## [Exercise details]
In the data below, one line contains "Definition read_transaction (t" and a later one contains "Definition read_suite (s". Print both, with every line between them, exactly and alone.

··· Input for this task

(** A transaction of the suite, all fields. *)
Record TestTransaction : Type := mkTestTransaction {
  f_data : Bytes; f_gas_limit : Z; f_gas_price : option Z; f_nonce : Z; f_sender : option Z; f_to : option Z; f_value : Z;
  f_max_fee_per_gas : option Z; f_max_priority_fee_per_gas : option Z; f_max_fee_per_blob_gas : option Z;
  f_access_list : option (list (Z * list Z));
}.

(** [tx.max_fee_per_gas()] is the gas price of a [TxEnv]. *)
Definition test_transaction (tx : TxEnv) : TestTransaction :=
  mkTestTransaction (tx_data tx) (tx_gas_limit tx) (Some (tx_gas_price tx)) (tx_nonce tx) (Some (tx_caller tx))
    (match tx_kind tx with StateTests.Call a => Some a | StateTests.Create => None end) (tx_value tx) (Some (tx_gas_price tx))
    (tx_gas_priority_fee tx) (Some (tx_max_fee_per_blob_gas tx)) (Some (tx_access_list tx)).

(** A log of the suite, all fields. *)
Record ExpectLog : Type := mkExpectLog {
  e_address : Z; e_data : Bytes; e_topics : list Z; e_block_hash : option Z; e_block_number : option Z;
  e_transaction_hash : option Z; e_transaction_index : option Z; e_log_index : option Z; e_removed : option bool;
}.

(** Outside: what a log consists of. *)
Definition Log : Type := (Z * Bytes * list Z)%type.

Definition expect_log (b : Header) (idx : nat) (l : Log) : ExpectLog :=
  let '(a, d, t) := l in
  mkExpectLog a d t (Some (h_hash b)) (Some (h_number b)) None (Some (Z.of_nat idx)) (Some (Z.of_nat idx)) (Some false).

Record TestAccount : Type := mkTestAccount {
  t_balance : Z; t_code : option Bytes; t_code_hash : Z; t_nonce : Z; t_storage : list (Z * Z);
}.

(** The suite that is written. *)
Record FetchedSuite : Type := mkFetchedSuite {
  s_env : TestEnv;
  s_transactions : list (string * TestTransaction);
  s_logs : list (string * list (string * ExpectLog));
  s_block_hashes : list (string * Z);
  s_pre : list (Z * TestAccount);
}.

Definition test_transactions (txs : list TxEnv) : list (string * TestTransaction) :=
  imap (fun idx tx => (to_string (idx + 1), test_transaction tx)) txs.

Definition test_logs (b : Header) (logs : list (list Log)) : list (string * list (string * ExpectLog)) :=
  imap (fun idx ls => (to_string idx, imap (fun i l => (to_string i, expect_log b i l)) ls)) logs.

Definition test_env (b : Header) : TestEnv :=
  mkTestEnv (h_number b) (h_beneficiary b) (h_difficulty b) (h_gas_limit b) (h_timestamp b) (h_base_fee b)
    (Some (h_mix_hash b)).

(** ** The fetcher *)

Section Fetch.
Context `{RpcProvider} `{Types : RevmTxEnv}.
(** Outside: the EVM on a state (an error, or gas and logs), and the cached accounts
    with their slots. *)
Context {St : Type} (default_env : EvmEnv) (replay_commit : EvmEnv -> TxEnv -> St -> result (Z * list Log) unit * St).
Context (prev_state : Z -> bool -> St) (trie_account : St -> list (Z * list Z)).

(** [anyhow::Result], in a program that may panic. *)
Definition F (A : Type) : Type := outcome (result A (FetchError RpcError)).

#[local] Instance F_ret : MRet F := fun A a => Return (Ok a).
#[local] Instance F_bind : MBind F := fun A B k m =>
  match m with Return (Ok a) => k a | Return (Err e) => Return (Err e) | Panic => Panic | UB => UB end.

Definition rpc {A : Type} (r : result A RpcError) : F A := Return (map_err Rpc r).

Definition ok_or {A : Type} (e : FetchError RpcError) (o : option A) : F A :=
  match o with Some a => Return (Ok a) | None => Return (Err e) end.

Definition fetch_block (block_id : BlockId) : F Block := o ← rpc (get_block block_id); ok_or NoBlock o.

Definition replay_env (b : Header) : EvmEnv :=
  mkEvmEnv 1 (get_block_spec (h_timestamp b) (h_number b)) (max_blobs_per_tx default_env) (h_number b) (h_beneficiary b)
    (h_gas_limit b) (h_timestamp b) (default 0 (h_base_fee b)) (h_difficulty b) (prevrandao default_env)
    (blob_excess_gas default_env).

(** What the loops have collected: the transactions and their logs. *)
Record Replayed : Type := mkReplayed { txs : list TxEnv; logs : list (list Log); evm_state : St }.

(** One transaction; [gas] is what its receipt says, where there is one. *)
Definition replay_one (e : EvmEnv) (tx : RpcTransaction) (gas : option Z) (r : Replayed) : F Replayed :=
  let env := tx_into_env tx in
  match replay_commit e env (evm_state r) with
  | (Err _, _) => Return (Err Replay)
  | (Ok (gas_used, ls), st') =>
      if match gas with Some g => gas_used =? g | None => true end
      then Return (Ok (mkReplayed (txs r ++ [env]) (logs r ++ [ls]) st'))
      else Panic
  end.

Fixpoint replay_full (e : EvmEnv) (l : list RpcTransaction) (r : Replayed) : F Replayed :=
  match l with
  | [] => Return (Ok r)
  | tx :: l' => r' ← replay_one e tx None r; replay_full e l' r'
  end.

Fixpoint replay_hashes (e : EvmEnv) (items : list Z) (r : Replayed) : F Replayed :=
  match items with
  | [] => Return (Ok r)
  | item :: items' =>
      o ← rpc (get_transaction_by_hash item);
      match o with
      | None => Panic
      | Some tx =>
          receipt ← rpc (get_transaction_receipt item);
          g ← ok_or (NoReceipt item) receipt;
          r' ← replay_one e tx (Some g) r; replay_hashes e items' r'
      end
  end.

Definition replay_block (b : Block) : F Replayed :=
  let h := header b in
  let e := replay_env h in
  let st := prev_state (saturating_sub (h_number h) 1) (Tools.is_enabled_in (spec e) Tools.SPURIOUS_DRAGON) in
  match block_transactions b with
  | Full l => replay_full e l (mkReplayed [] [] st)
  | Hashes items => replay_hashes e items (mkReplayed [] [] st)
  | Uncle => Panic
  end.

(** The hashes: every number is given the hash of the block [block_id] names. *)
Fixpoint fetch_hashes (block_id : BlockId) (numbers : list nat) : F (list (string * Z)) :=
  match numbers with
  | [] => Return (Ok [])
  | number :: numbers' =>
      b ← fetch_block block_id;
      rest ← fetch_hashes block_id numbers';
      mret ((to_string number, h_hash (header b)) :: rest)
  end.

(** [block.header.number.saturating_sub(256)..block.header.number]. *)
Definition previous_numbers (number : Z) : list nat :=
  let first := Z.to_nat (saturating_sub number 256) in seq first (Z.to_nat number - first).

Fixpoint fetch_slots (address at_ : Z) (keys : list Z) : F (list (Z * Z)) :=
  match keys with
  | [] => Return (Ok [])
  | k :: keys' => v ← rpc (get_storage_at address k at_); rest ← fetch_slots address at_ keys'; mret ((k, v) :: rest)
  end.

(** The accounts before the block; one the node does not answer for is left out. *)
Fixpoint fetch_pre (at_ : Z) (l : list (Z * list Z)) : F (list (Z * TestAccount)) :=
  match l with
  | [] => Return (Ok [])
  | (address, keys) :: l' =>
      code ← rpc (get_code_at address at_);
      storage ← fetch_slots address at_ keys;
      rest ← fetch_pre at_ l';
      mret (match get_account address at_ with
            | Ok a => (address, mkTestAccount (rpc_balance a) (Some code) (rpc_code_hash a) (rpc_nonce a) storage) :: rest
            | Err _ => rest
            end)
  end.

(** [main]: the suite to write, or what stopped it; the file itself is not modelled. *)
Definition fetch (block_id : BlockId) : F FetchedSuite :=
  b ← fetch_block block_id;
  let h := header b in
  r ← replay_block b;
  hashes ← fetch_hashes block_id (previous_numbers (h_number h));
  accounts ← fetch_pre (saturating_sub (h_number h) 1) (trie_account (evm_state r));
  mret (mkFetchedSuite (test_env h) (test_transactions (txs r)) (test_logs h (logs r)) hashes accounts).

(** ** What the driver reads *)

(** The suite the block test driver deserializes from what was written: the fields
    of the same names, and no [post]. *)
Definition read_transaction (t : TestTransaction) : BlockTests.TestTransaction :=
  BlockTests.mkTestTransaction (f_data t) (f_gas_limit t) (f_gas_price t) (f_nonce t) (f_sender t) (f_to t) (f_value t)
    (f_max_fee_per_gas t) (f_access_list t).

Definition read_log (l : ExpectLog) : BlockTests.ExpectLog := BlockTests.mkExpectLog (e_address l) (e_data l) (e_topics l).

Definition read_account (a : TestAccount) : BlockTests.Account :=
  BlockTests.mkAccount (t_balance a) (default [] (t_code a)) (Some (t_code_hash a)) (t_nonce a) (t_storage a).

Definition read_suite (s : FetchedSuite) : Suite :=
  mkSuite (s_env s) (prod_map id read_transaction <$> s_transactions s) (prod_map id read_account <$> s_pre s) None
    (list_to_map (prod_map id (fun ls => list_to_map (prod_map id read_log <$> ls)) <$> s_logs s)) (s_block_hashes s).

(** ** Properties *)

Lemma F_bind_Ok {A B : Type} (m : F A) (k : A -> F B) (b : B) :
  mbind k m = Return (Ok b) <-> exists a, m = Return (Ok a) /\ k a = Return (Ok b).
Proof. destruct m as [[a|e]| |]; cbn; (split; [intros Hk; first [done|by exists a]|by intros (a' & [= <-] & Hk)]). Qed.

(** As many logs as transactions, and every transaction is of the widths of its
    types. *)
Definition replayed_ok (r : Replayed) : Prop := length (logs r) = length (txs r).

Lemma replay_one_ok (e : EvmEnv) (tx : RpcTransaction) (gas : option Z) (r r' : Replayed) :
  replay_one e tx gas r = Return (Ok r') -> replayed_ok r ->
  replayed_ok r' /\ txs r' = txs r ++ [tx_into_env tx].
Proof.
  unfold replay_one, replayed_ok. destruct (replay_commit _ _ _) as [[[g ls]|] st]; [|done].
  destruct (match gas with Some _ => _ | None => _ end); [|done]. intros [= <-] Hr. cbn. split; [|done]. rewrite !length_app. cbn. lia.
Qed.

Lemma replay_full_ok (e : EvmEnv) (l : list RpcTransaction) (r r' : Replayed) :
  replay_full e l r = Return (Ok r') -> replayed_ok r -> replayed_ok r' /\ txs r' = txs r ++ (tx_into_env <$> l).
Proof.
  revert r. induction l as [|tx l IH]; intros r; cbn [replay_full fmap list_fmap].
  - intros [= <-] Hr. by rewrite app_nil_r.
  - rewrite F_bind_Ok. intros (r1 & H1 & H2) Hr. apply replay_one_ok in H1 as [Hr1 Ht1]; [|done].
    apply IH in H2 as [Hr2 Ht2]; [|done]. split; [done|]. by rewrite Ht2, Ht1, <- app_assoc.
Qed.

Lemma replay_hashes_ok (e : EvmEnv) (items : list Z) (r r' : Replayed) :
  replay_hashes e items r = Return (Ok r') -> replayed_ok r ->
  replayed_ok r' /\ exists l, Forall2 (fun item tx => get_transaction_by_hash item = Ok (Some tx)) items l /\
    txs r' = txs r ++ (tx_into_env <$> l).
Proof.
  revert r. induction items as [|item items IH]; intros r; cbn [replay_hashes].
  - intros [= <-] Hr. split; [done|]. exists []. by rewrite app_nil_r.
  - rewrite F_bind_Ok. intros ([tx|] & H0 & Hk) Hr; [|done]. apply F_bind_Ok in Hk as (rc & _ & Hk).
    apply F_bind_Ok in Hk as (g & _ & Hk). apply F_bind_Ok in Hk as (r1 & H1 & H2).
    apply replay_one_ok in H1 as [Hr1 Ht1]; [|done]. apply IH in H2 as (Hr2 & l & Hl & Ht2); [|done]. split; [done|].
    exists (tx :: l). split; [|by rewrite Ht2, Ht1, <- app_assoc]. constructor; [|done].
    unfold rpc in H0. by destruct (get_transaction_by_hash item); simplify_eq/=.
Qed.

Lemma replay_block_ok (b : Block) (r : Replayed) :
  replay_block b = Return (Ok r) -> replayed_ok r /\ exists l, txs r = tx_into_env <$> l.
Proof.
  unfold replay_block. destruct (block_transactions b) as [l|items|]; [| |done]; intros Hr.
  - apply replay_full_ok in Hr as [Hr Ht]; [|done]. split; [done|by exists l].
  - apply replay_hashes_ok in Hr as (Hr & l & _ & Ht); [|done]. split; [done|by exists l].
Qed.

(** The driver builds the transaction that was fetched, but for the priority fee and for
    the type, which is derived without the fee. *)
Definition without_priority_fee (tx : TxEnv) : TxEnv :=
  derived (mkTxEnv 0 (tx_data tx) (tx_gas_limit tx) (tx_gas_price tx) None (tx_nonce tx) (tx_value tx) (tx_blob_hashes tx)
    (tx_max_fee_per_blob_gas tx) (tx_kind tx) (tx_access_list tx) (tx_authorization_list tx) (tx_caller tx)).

······

## [Output for this exercise]
Definition read_transaction (t : TestTransaction) : BlockTests.TestTransaction :=
  BlockTests.mkTestTransaction (f_data t) (f_gas_limit t) (f_gas_price t) (f_nonce t) (f_sender t) (f_to t) (f_value t)
    (f_max_fee_per_gas t) (f_access_list t).

Definition read_log (l : ExpectLog) : BlockTests.ExpectLog := BlockTests.mkExpectLog (e_address l) (e_data l) (e_topics l).

Definition read_account (a : TestAccount) : BlockTests.Account :=
  BlockTests.mkAccount (t_balance a) (default [] (t_code a)) (Some (t_code_hash a)) (t_nonce a) (t_storage a).

Definition read_suite (s : FetchedSuite) : Suite :=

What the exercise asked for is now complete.